(** The [while (true)] loop: [page] and the entries gathered so far. *)
Fixpoint fetchAllFrom {A : Type} (list_page : nat -> Completion (Octokit.Page A))
    (fuel : nat) (page : nat) (all : list A) : option (Completion (list A)) :=
  match fuel with
  | O => None
  | S fuel =>
      match list_page page with
      | Thrown e => Some (Thrown e)
      | Returned answer =>
          if Nat.eqb (length (Octokit.data answer)) 0 then Some (Returned all)
          else
            let all := (all ++ Octokit.data answer)%list in
            if isLastPage (Octokit.link answer) then Some (Returned all)
            else fetchAllFrom list_page fuel (S page) all
      end
  end.

(** [let page = 1] and an empty array. *)
Definition fetchAll {A : Type} (list_page : nat -> Completion (Octokit.Page A))
    (fuel : nat) : option (Completion (list A)) :=
  fetchAllFrom list_page fuel 1 [].

Definition fetchAllOrgsForAuthenticatedUser (api : Octokit.t) (fuel : nat)
    : option (Completion (list Organization)) :=
  fetchAll (Octokit.listForAuthenticatedUser api) fuel.

Definition fetchAllOrgsForUser (api : Octokit.t) (fuel : nat) (username : string)
    : option (Completion (list Organization)) :=
  fetchAll (Octokit.listForUser api username) fuel.

Definition fetchAllTeamsForOrg (api : Octokit.t) (fuel : nat) (orgLogin : string)
    : option (Completion (list Octokit.Team)) :=
  fetchAll (Octokit.teams_list api orgLogin) fuel.

Definition fetchAllNotifications (api : Octokit.t) (fuel : nat)
    : option (Completion (list GitHubNotification)) :=
  fetchAll (Octokit.listNotificationsForAuthenticatedUser api) fuel.

(** [getNotifications]: the loop; its [catch] logs and throws again. *)
Definition getNotifications (api : Octokit.t) (fuel : nat)
    : option (Completion (list GitHubNotification)) :=
  fetchAllNotifications api fuel.

(** The organizations of [getUserTeams]: the authenticated listing, and
    the public one of [username] when that throws. *)
Definition fetchOrgs (api : Octokit.t) (fuel : nat) (username : string)
    : option (Completion (list Organization)) :=
  match fetchAllOrgsForAuthenticatedUser api fuel with
  | None => None
  | Some (Returned orgs) => Some (Returned orgs)
  | Some (Thrown _) => fetchAllOrgsForUser api fuel username
  end.

(** The inner [for]: what one team adds to [allTeams]. *)
Definition memberTeam (api : Octokit.t) (username : string) (org : Organization)
    (team : Octokit.Team) : list GitHubTeam :=
  match Octokit.getMembershipForUserInOrg api (org_login org) (Octokit.slug team) username with
  | Returned status =>
      if status =? 200 then
        [ {| team_id := Octokit.id team; name := Octokit.name team;
             slug := Octokit.slug team;
             organization := {| org_login := org_login org; org_id := org_id org |} |} ]
      else []
  | Thrown _ => []
  end.

Definition memberTeams (api : Octokit.t) (username : string) (org : Organization)
    (allOrgTeams : list Octokit.Team) : list GitHubTeam :=
  flat_map (memberTeam api username org) allOrgTeams.

(** The outer [for]: an organization whose teams cannot be listed is
    skipped. *)
Fixpoint teamsOfOrgs (api : Octokit.t) (fuel : nat) (username : string)
    (orgs : list Organization) : option (list GitHubTeam) :=
  match orgs with
  | [] => Some []
  | org :: rest =>
      match fetchAllTeamsForOrg api fuel (org_login org) with
      | None => None
      | Some listed =>
          let here :=
            match listed with
            | Returned allOrgTeams => memberTeams api username org allOrgTeams
            | Thrown _ => []
            end in
          match teamsOfOrgs api fuel username rest with
          | None => None
          | Some others => Some (here ++ others)%list
          end
      end
  end.

Section WithDisk.

Variable path_join : string -> string -> string.

(** [getUserTeams].  [now] is the clock when the cache is read, [later]
    when it is written.  The result pairs what the method settles to with
    the cache directory it leaves. *)
Definition getUserTeams (api : Octokit.t) (cacheManager : TeamCacheManager.t)
    (io : DiskIO) (fuel : nat) (fs : gmap string CacheFile) (now later : Z)
    (username : string) (invalidateCache : bool)
    : option (Completion (list GitHubTeam) * gmap string CacheFile) :=
  let fresh (fs : gmap string CacheFile) :=
    match fetchOrgs api fuel username with
    | None => None
    | Some (Thrown e) => Some (Thrown e, fs)
    | Some (Returned orgs) =>
        match teamsOfOrgs api fuel username orgs with
        | None => None
        | Some allTeams =>
            let '(_, fs) :=
              TeamCacheManager.saveTeamsToCache path_join cacheManager io fs later
                username allTeams in
            Some (Returned allTeams, fs)
        end
    end in
  if negb invalidateCache then
    match TeamCacheManager.getCachedTeams path_join cacheManager fs now username with
    | Thrown e => Some (Thrown e, fs)
    | Returned (Some cachedTeams) => Some (Returned cachedTeams, fs)
    | Returned None => fresh fs
    end
  else
    let '(_, fs) := TeamCacheManager.invalidateCache path_join cacheManager io fs username in
    fresh fs.

End WithDisk.

(** [extractPullRequestInfo]: the first match of
    [/\/repos\/([^\/]+)\/([^\/]+)\/pulls\/(\d+)/] in [url].

    Each group is followed by a text it cannot contain (a slash after a
    run without slashes, the end of the pattern after the digits), so the
    greedy match of a group is the whole run and no shorter one can
    succeed: a match that starts at a given place is unique. *)

Definition is_slash (c : Ascii.ascii) : bool := Ascii.eqb c "/"%char.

▶ **Prompt**
Only the lines from the one containing "e) => Some (Thrown e, fs)" through the end of the listing should be copied, and they should be copied exactly.

▶ **Output below**
    | Some (Thrown e) => Some (Thrown e, fs)
    | Some (Returned orgs) =>
        match teamsOfOrgs api fuel username orgs with
        | None => None
        | Some allTeams =>
            let '(_, fs) :=
              TeamCacheManager.saveTeamsToCache path_join cacheManager io fs later
                username allTeams in
            Some (Returned allTeams, fs)
        end
    end in
  if negb invalidateCache then
    match TeamCacheManager.getCachedTeams path_join cacheManager fs now username with
    | Thrown e => Some (Thrown e, fs)
    | Returned (Some cachedTeams) => Some (Returned cachedTeams, fs)
    | Returned None => fresh fs
    end
  else
    let '(_, fs) := TeamCacheManager.invalidateCache path_join cacheManager io fs username in
    fresh fs.

End WithDisk.

(** [extractPullRequestInfo]: the first match of
    [/\/repos\/([^\/]+)\/([^\/]+)\/pulls\/(\d+)/] in [url].

    Each group is followed by a text it cannot contain (a slash after a
    run without slashes, the end of the pattern after the digits), so the
    greedy match of a group is the whole run and no shorter one can
    succeed: a match that starts at a given place is unique. *)

Definition is_slash (c : Ascii.ascii) : bool := Ascii.eqb c "/"%char.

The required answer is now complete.